--- START ---

(** Filling a slice by index never leaves it: the window
    [idx .. idx + len ids) is replaced by the images of the identifiers. *)
Lemma rangeFrom_store (f : string -> Result) ids : forall idx results,
  (idx + length ids <= length results)%nat ->
  rangeFrom idx ids (fun i registrationID => storeAt i (f registrationID)) results
  = Returned (take idx results ++ (f <$> ids) ++ drop (idx + length ids) results).
Proof.
  induction ids as [|registrationID ids IH]; intros idx results Hlen; simpl in *.
  - by rewrite Nat.add_0_r, take_drop.
  - unfold storeAt at 1. destruct (decide (idx < length results)%nat) as [Hlt|]; [|lia].
    rewrite IH by (rewrite length_insert; lia).
    rewrite take_S_insert by done.
    rewrite drop_insert_lt by lia.
    rewrite <- app_assoc. simpl. by rewrite Nat.add_succ_r.
Qed.

(** Re-stamping stays in bounds when the slice covers the window. *)
Lemma rangeFrom_stamp ids : forall idx results,
  (idx + length ids <= length results)%nat ->
  rangeFrom idx ids stampAt results
  = Returned (take idx results
              ++ zip_with setRegistrationID ids (drop idx results)
              ++ drop (idx + length ids) results).
Proof.
  induction ids as [|registrationID ids IH]; intros idx results Hlen; simpl in *.
  - by rewrite Nat.add_0_r, take_drop.
  - unfold stampAt at 1.
    destruct (results !! idx) as [r|] eqn:Hr;
      [|apply lookup_ge_None in Hr; lia].
    rewrite IH by (rewrite length_insert; lia).
    rewrite take_S_insert by lia.
    rewrite !drop_insert_lt by lia.
    rewrite (drop_S results r idx Hr). simpl.
    rewrite <- app_assoc. simpl. by rewrite Nat.add_succ_r.
Qed.

(** A slice that ends inside the window stops the loop at its first missing
    index, which is its length. *)
Lemma rangeFrom_stamp_short ids : forall idx results,
  (idx <= length results < idx + length ids)%nat ->
  rangeFrom idx ids stampAt results
  = Panicked (IndexOutOfRange (length results) (length results)).
Proof.
  induction ids as [|registrationID ids IH]; intros idx results Hlen; simpl in *.
  - lia.
  - unfold stampAt at 1. destruct (results !! idx) as [r|] eqn:Hr.
    + apply lookup_lt_Some in Hr.
      rewrite IH by (rewrite length_insert; lia).
      by rewrite length_insert.
    + apply lookup_ge_None in Hr. by replace idx with (length results) by lia.
Qed.

Lemma failureResponse_eq (errorMessage : string) (message : Message) :
  failureResponse errorMessage message
  = Returned (mkResponse (-1) 0 (Z.of_nat (length (RegistrationIDs message))) 0
                (errorResult errorMessage <$> RegistrationIDs message)).
Proof.
  unfold failureResponse.
  rewrite rangeFrom_store by (rewrite length_replicate; lia).
  simpl. rewrite drop_ge by (rewrite length_replicate; lia).
  by rewrite app_nil_r.
Qed.

End Loops.

(** ** [send] *)

Section SendTheory.

Context `{env : Env}.

Implicit Types (m : Client) (message : Message) (log : Log) (request : Request).

(** [send] after the request is built: one call to the transport, then the
    branch on its answer. *)
Lemma send_built m message log request :
  buildRequest m message = Some request ->
  send m message log
  = (match HTTPClient m log request with
     | None => failureResponse Timeout message
     | Some httpResponse =>
         if negb (StatusCode httpResponse =? StatusOK)%Z then
           failureResponse
             (if (StatusCode httpResponse =? StatusUnauthorized)%Z
              then AuthenticationError else InternalServerError) message
         else decode message httpResponse
     end, log ++ [request]).
Proof.
  intros Hreq. unfold send. rewrite Hreq. unfold bind, Do, lift.
  destruct (HTTPClient m log request) as [httpResponse|]; [|done].
  by destruct (negb _).
Qed.

(** A nil request: [request.Header.Add] dereferences it before anything is
    sent. *)
Lemma send_nil_request m message log :
  buildRequest m message = None ->
  send m message log = (Panicked NilDereference, log).
Proof. intros Hreq. unfold send. by rewrite Hreq. Qed.

(** The 200 branch with a body that reads and parses, and results that cover
    the identifiers. *)
Lemma decode_parsed message httpResponse parsed :
  readError (Body httpResponse) = None ->
  json_Unmarshal (contents (Body httpResponse)) = Some parsed ->
  (length (RegistrationIDs message) <= length (Results parsed))%nat ->
  decode message httpResponse
  = Returned (setResults
      (zip_with setRegistrationID (RegistrationIDs message) (Results parsed)
       ++ drop (length (RegistrationIDs message)) (Results parsed)) parsed).
Proof.
  intros Hread Hjson Hlen. unfold decode, ioutil_ReadAll.
  rewrite Hread, Hjson. by rewrite rangeFrom_stamp by (simpl; lia).
Qed.

Lemma decode_short message httpResponse parsed :
  readError (Body httpResponse) = None ->
  json_Unmarshal (contents (Body httpResponse)) = Some parsed ->
  (length (Results parsed) < length (RegistrationIDs message))%nat ->
  decode message httpResponse
  = Panicked (IndexOutOfRange (length (Results parsed)) (length (Results parsed))).
Proof.
  intros Hread Hjson Hlen. unfold decode, ioutil_ReadAll.
  rewrite Hread, Hjson. by rewrite rangeFrom_stamp_short by (simpl; lia).
Qed.

Lemma decode_invalid message httpResponse :
  readError (Body httpResponse) <> None
  \/ json_Unmarshal (contents (Body httpResponse)) = None ->
  decode message httpResponse = failureResponse InvalidJSON message.
Proof.
  intros Hbad. unfold decode, ioutil_ReadAll.
  destruct (readError (Body httpResponse)) as [e|]; [done|].
  destruct Hbad as [Hbad|Hbad]; [done|]. by rewrite Hbad.
Qed.

(** C3. When the transport yields no response object, [send] returns the
    synthetic response: [MulticastID = -1], [Success = 0],
    [Failure = len(RegistrationIDs)], [CanonicalIDs = 0], and at every index
    a result with error [Timeout] and the identifier of that index. *)
Theorem send_transport_failure m message log request :
  buildRequest m message = Some request ->
  HTTPClient m log request = None ->
  send m message log
  = (Returned (mkResponse (-1) 0 (Z.of_nat (length (RegistrationIDs message))) 0
                 (errorResult Timeout <$> RegistrationIDs message)),
     log ++ [request]).
Proof.
  intros Hreq Hnil. rewrite (send_built _ _ _ _ Hreq), Hnil.
  by rewrite failureResponse_eq.
Qed.

(** C4. On a response whose status is not 200, [send] returns the synthetic
    response in which every result carries one error kind and the identifier
    of its index: [AuthenticationError] for 401, [InternalServerError] for
    every other status. *)
Theorem send_bad_status m message log request httpResponse :
  buildRequest m message = Some request ->
  HTTPClient m log request = Some httpResponse ->
  StatusCode httpResponse <> StatusOK ->
  exists errorMessage,
    send m message log
    = (Returned (mkResponse (-1) 0 (Z.of_nat (length (RegistrationIDs message))) 0
                   (errorResult errorMessage <$> RegistrationIDs message)),
       log ++ [request])
    /\ (StatusCode httpResponse = StatusUnauthorized -> errorMessage = AuthenticationError)
    /\ (StatusCode httpResponse <> StatusUnauthorized -> errorMessage = InternalServerError).
Proof.
  intros Hreq Hresp Hstatus.
  rewrite (send_built _ _ _ _ Hreq), Hresp.
  apply Z.eqb_neq in Hstatus. rewrite Hstatus. simpl.
  rewrite failureResponse_eq.
  destruct (Z.eqb_spec (StatusCode httpResponse) StatusUnauthorized) as [Heq|Hne];
    eexists; (split; [reflexivity|]); split; intros; congruence.
Qed.

(** C5. On a 200 response whose body cannot be read or does not parse,
    [send] returns the synthetic response, [MulticastID = -1], in which every
    result carries [InvalidJSON] and the identifier of its index. *)
Theorem send_invalid_body m message log request httpResponse :
  buildRequest m message = Some request ->
  HTTPClient m log request = Some httpResponse ->
  StatusCode httpResponse = StatusOK ->
  readError (Body httpResponse) <> None
  \/ json_Unmarshal (contents (Body httpResponse)) = None ->
  send m message log
  = (Returned (mkResponse (-1) 0 (Z.of_nat (length (RegistrationIDs message))) 0
                 (errorResult InvalidJSON <$> RegistrationIDs message)),
     log ++ [request]).
Proof.
  intros Hreq Hresp Hstatus Hbad.
  rewrite (send_built _ _ _ _ Hreq), Hresp, Hstatus. simpl.
  by rewrite decode_invalid, failureResponse_eq.
Qed.

(** The 200 branch with a parsed body whose results cover the identifiers:
    the parsed response comes back with the first [len(RegistrationIDs)]
    results re-stamped and everything else as parsed. *)
Lemma send_parsed m message log request httpResponse parsed :
  buildRequest m message = Some request ->
  HTTPClient m log request = Some httpResponse ->
  StatusCode httpResponse = StatusOK ->
  readError (Body httpResponse) = None ->
  json_Unmarshal (contents (Body httpResponse)) = Some parsed ->
  (length (RegistrationIDs message) <= length (Results parsed))%nat ->
  send m message log
  = (Returned (setResults
       (zip_with setRegistrationID (RegistrationIDs message) (Results parsed)
        ++ drop (length (RegistrationIDs message)) (Results parsed)) parsed),
     log ++ [request]).
Proof.
  intros Hreq Hresp Hstatus Hread Hjson Hlen.
  rewrite (send_built _ _ _ _ Hreq), Hresp, Hstatus. simpl.
  by rewrite (decode_parsed _ _ _ Hread Hjson Hlen).
Qed.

--- END ---

▶ Try it:
What is needed is an exact copy of the entries above, from the first line through the line holding "- unfold stampAt at 1. destruct", with both of those lines kept; please give nothing else.

▶ Answer box:
(** Filling a slice by index never leaves it: the window
    [idx .. idx + len ids) is replaced by the images of the identifiers. *)
Lemma rangeFrom_store (f : string -> Result) ids : forall idx results,
  (idx + length ids <= length results)%nat ->
  rangeFrom idx ids (fun i registrationID => storeAt i (f registrationID)) results
  = Returned (take idx results ++ (f <$> ids) ++ drop (idx + length ids) results).
Proof.
  induction ids as [|registrationID ids IH]; intros idx results Hlen; simpl in *.
  - by rewrite Nat.add_0_r, take_drop.
  - unfold storeAt at 1. destruct (decide (idx < length results)%nat) as [Hlt|]; [|lia].
    rewrite IH by (rewrite length_insert; lia).
    rewrite take_S_insert by done.
    rewrite drop_insert_lt by lia.
    rewrite <- app_assoc. simpl. by rewrite Nat.add_succ_r.
Qed.

(** Re-stamping stays in bounds when the slice covers the window. *)
Lemma rangeFrom_stamp ids : forall idx results,
  (idx + length ids <= length results)%nat ->
  rangeFrom idx ids stampAt results
  = Returned (take idx results
              ++ zip_with setRegistrationID ids (drop idx results)
              ++ drop (idx + length ids) results).
Proof.
  induction ids as [|registrationID ids IH]; intros idx results Hlen; simpl in *.
  - by rewrite Nat.add_0_r, take_drop.
  - unfold stampAt at 1.
    destruct (results !! idx) as [r|] eqn:Hr;
      [|apply lookup_ge_None in Hr; lia].
    rewrite IH by (rewrite length_insert; lia).
    rewrite take_S_insert by lia.
    rewrite !drop_insert_lt by lia.
    rewrite (drop_S results r idx Hr). simpl.
    rewrite <- app_assoc. simpl. by rewrite Nat.add_succ_r.
Qed.

(** A slice that ends inside the window stops the loop at its first missing
    index, which is its length. *)
Lemma rangeFrom_stamp_short ids : forall idx results,
  (idx <= length results < idx + length ids)%nat ->
  rangeFrom idx ids stampAt results
  = Panicked (IndexOutOfRange (length results) (length results)).
Proof.
  induction ids as [|registrationID ids IH]; intros idx results Hlen; simpl in *.
  - lia.
  - unfold stampAt at 1. destruct (results !! idx) as [r|] eqn:Hr.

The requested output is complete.